Le propagateur de cette influence bourgeoise dans la classe ouvrière fut le réformisme dont le fondateur théorique, Bernstein, prit, à la fin du siècle dernier, position contre la théorie marxiste de la paupérisation des masses. Bernstein affirmait que les différences de situation entre la bourgeoisie et le prolétariat diminuent, que la part de la classe ouvrière dans le total du revenu national grandit avec le développement du capitalisme. Donc, il ne faut pas de révolution ; on peut, par des réformes graduelles, arriver à améliorer d’une façon radicale la situation de la classe ouvrière, en régime capitaliste.

Les théoriciens social-démocrates contemporains nient l’inéluctabilité du chômage et de la misère en régime capitaliste. Ainsi, Braunthal, que nous avons déjà rencontré plus haut, écrit :

En somme, parallèlement à la croissance de l’offre de main-d’œuvre, la demande grandit aussi en proportion.

Mais dès l’instant que l’on peut abolir le chômage, la misère et la famine en régime capitaliste, à quoi bon le socialisme ? Il est totalement inutile.

Kautsky, qui avait pris position contre Bernstein (et qui d’ailleurs déclare aujourd’hui que cette position inconséquente contre Bernstein fut une erreur) affirmait que la situation de la classe ouvrière en régime capitaliste s’aggravait relativement, mais non absolument. Il se basait sur la croissance des salaires à la fin du 19e siècle. La part du salaire dans l’ensemble du revenu national tombe, soit, mais p. 141sa grandeur absolue monte ; il augmente plus lentement que les revenus des capitalistes, oui, mais il augmente tout de même. La situation de la classe ouvrière s’améliore d’une façon absolue, mais le fossé entre le prolétariat et la bourgeoisie augmente. D’après Kautsky, la classe ouvrière s’appauvrit non d’une façon absolue mais d’une façon relative.

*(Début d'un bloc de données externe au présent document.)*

Lemma weighted_average_loop_within (weights : list Q)
    (all_estimates : list (odict Q)) (available_domains : list string) :
  forall combined,
    Forall within_unit all_estimates ->
    Forall (fun w => (0 <= w)%Q) weights ->
    length weights = length all_estimates ->
    within (weight_total fl weights) combined ->
    exists out,
      weighted_average_loop fl weights all_estimates available_domains combined
      = Done out /\
      within (weight_total fl weights) out /\
      forall domain,
        domain ∈ od_keys out <->
        domain ∈ od_keys combined \/ domain ∈ available_domains.
Proof.
  induction available_domains as [|d rest IH];
    intros combined Hall Hweights Hlen Hwithin.
  - exists combined. split; [done|]. split; [done|].
    intros domain. rewrite elem_of_nil. tauto.
  - cbn [weighted_average_loop].
    destruct (weighted_sum_loop_bounds d all_estimates weights 0%Q 0%Q
                Hall Hweights Hlen ltac:(split; apply Qle_refl))
      as (total & -> & Hbounds).
    destruct (IH (od_set d total combined) Hall Hweights Hlen)
      as (out & -> & Hout & Hkeys).
    { by apply od_set_within. }
    exists out. split; [done|]. split; [done|].
    intros domain. rewrite Hkeys, od_keys_set, elem_of_cons.
    destruct (od_mem d combined) eqn:Hmem.
    + apply od_mem_keys in Hmem. split; [tauto|].
      intros [?|[->|?]]; tauto.
    + rewrite elem_of_app, list_elem_of_singleton. tauto.
Qed.

Lemma vote_within (votes n : nat) :
  (votes <= n)%nat -> (0 < n)%nat -> (0 <= fl (Qnat votes / Qnat n) <= 1)%Q.
Proof.
  intros Hle Hpos. unfold Qnat.
  assert (Hn : (0 < inject_Z (Z.of_nat n))%Q).
  { change 0%Q with (inject_Z 0). rewrite <- Zlt_Qlt. lia. }
  split.
  - apply (RoundingFacts.fl_nonneg fl fl_mono fl_zero).
    apply Qle_shift_div_l; [done|]. rewrite Qmult_0_l.
    change 0%Q with (inject_Z 0). rewrite <- Zle_Qle. lia.
  - rewrite <- fl_one. apply fl_mono.
    apply Qle_shift_div_r; [done|]. rewrite Qmult_1_l.
    rewrite <- Zle_Qle. lia.
Qed.
End rounded.

Lemma max_fold_within (domain : string) (all_estimates : list (odict Q)) :
  Forall within_unit all_estimates ->
  forall max_confidence,
    (0 <= max_confidence <= 1)%Q ->
    (0 <= fold_left
            (fun max_confidence estimates =>
               py_max max_confidence (od_get_default domain 0%Q estimates))
            all_estimates max_confidence <= 1)%Q.
Proof.
  induction 1 as [|estimates rest Hest _ IH]; intros m Hm; simpl; [done|].
  apply IH. unfold py_max.
  destruct (Qgtb _ _); [by apply od_get_default_within|done].
Qed.

(** X29: when every estimator that answers returns scores between 0 and 1
    and the weights are not negative and as many as the estimators, no
    confidence that [HybridConfidence.estimate_confidence] returns is
    negative, with each of the three combination methods and also when
    estimators raise. With "max" and "vote" none exceeds 1; with
    "weighted_average" none exceeds what fully confident estimators would
    give, which is the sum of the weights as the float arithmetic
    accumulates it (1 for normalized weights, up to rounding). The domains
    scored are exactly the available domains. This holds for every float
    arithmetic that is monotone and keeps 0 and 1. *)
Theorem hybrid_confidence_is_bounded (fl : Q -> Q) (h : HybridConfidence)
    (query : string) (available_domains : list string) (combined : odict Q)
    (fl_mono : forall x y, (x <= y)%Q -> (fl x <= fl y)%Q)
    (fl_zero : (fl 0 == 0)%Q)
    (fl_one : (fl 1 == 1)%Q) :
  (forall estimator estimates,
     estimator ∈ estimators h ->
     estimator query available_domains = Done estimates ->
     within_unit estimates) ->
  Forall (fun w => (0 <= w)%Q) (weights h) ->
  length (weights h) = length (estimators h) ->
  estimate_confidence fl h query available_domains = Done combined ->
  within (if decide (combination_method h = "weighted_average")
          then weight_total fl (weights h) else 1%Q) combined /\
  forall domain, domain ∈ od_keys combined <-> domain ∈ available_domains.
Proof.
  intros Hgood Hweights Hlen. unfold estimate_confidence.
  destruct (collect_estimates (estimators h) query available_domains)
    as [all_estimates|e|] eqn:Hcollect; [|done..].
  apply collect_estimates_within in Hcollect as [Hall Hlen']; [|done].
  assert (Hnil : forall domain,
            domain ∈ od_keys (@nil (string * Q)) \/ domain ∈ available_domains
            <-> domain ∈ available_domains).
  { intros domain. simpl. rewrite elem_of_nil. tauto. }
  destruct (decide (combination_method h = "weighted_average")) as [_|_].
  - unfold _weighted_average_combination.
    destruct (weighted_average_loop_within fl fl_mono fl_zero (weights h)
                all_estimates available_domains [] Hall Hweights
                ltac:(by rewrite Hlen, Hlen') ltac:(constructor))
      as (out & -> & Hout & Hkeys).
    intros [= <-]. split; [done|]. intros domain. by rewrite Hkeys, Hnil.
  - destruct (decide (combination_method h = "max")) as [_|_];
      [|destruct (decide (combination_method h = "vote")) as [_|_]; [|done]];
      intros [= <-].
    + unfold _max_combination.
      destruct (assign_within 1
                  (fun domain =>
                     fold_left
                       (fun max_confidence estimates =>
                          py_max max_confidence
                            (od_get_default domain 0%Q estimates))
                       all_estimates 0%Q)
                  available_domains []) as [Hout Hkeys].
      * intros domain. apply max_fold_within; [done|]. split; discriminate.
      * constructor.
      * split; [done|]. intros domain. by rewrite Hkeys, Hnil.
    + unfold _vote_combination.
      destruct (assign_within 1
                  (fun domain =>
                     match all_estimates with
                     | [] => 0%Q
                     | _ =>
                         fl (Qnat (length
                                     (List.filter
                                        (fun estimates =>
                                           Qgeb (od_get_default domain 0%Q estimates)
                                             (1 # 2))
                                        all_estimates))
                             / Qnat (length all_estimates))%Q
                     end)
                  available_domains []) as [Hout Hkeys].
      * intros domain. destruct all_estimates as [|e0 rest];
          [split; discriminate|].
        apply vote_within; [done..|apply filter_length_le|simpl; lia].
      * constructor.
      * split; [done|]. intros domain. by rewrite Hkeys, Hnil.
Qed.

Lemma hybrid_confidence_is_bounded_witness :
  (forall estimator estimates,
     estimator ∈ estimators Scenarios.two_estimator_hybrid ->
     estimator "How do I raise my VO2 max?" ["physiology"; "nutrition"]
     = Done estimates ->
     within_unit estimates) /\
  Forall (fun w => (0 <= w)%Q) (weights Scenarios.two_estimator_hybrid) /\
  length (weights Scenarios.two_estimator_hybrid)
  = length (estimators Scenarios.two_estimator_hybrid) /\
  estimate_confidence Scenarios.fixed_point Scenarios.two_estimator_hybrid
    "How do I raise my VO2 max?" ["physiology"; "nutrition"]
  = Done [("physiology", (1 # 4)%Q); ("nutrition", (1 # 4)%Q)] /\
  weight_total Scenarios.fixed_point (weights Scenarios.two_estimator_hybrid)
  = 1%Q /\
  within 1 [("physiology", (1 # 4)%Q); ("nutrition", (1 # 4)%Q)].
Proof.
  assert (Hgood : forall estimator estimates,
    estimator ∈ estimators Scenarios.two_estimator_hybrid ->
    estimator "How do I raise my VO2 max?" ["physiology"; "nutrition"]
    = Done estimates ->
    within_unit estimates).
  { intros estimator estimates Hin Hout.
    apply elem_of_cons in Hin as [->|Hin].
    - injection Hout as <-. repeat constructor; discriminate.
    - apply list_elem_of_singleton in Hin as ->. discriminate Hout. }
  assert (Hweights : Forall (fun w => (0 <= w)%Q)
                       (weights Scenarios.two_estimator_hybrid))
    by (repeat constructor; discriminate).
  assert (Hrun : estimate_confidence Scenarios.fixed_point
                   Scenarios.two_estimator_hybrid
                   "How do I raise my VO2 max?" ["physiology"; "nutrition"]
                 = Done [("physiology", (1 # 4)%Q); ("nutrition", (1 # 4)%Q)])
    by (vm_compute; reflexivity).
  split; [exact Hgood|]. split; [exact Hweights|].
  split; [reflexivity|]. split; [exact Hrun|]. split; [reflexivity|].
  exact (proj1 (hybrid_confidence_is_bounded Scenarios.fixed_point
                  Scenarios.two_estimator_hybrid "How do I raise my VO2 max?"
                  ["physiology"; "nutrition"] _
                  RoundingFacts.fixed_point_mono (Qeq_refl 0) (Qeq_refl 1)
                  Hgood Hweights eq_refl Hrun)).
Defined.
End HybridConfidenceProps.

(** ** Orchestrator: the statistics stay sound *)
Module OrchestratorStatistics.
Import Py Orchestrator.

(** How often a strategy was counted. *)
Definition usage (st : Stats) (strategy : PipelineStrategy) : Z :=
  default 0 (strategy_usage st !! strategy_value strategy).

(** Sound statistics: every strategy has a counter, no counter is negative,
    the counters add up to the number of queries, and the success rate is a
    rate. *)
Definition sound (s : OState) : Prop :=
  (forall strategy,
     is_Some (strategy_usage (stats s) !! strategy_value strategy)) /\
  (forall strategy, 0 <= usage (stats s) strategy) /\
  (0 <= success_rate (stats s) <= 1)%Q /\
  usage (stats s) AUTO + usage (stats s) ENSEMBLE + usage (stats s) MOE
  + usage (stats s) CHAIN + usage (stats s) HYBRID
  = total_queries (stats s).

(** A computation that completes, by returning or by raising, and keeps the
    statistics sound. *)
Definition keeps {A} (m : M OState A) : Prop :=
  forall s, sound s -> fst (m s) <> Hang /\ sound (snd (m s)).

Par sa théorie de l’appauvrissement relatif, Kautsky, déjà avant la guerre, était, au fond, arrivé au même point de vue réformiste que Bernstein. Car si le capitalisme peut assurer l’amélioration absolue de la situation de la classe ouvrière, ce n’est donc plus le marxisme révolutionnaire, mais le réformisme qui a finalement raison. Certes les revenus des capitalistes s’accroissent plus vite que ceux des ouvriers, mais du moment que les revenus ouvriers croissent, la classe ouvrière doit-elle s’occuper des revenus capitalistes qui augmentent à un rythme plus accéléré ? Bien au contraire, l’accroissement des revenus capitalistes est la condition de la croissance des salaires. Il ne faut pas renverser le capitalisme, on peut arriver par des réformes à améliorer peu à peu la situation de la classe ouvrière dans le cadre du régime capitaliste. Telle est la conclusion qui découle en toute logique de la théorie de l’appauvrissement relatif. Cette théorie de Kautsky est en réalité la négation de l’appauvrissement en général. Et ce n’est pas par hasard qu’aujourd’hui Kautsky nie même l’appauvrissement relatif de la classe ouvrière. Dans ses derniers ouvrages, il affirme catégoriquement que le capitalisme est intéressé au relèvement du bien-être matériel et culturel de la classe ouvrière. Ce n’est pas par hasard que Kautsky est aujourd’hui un des défenseurs les plus farouches du capitalisme et un ennemi acharné de l’Union soviétique.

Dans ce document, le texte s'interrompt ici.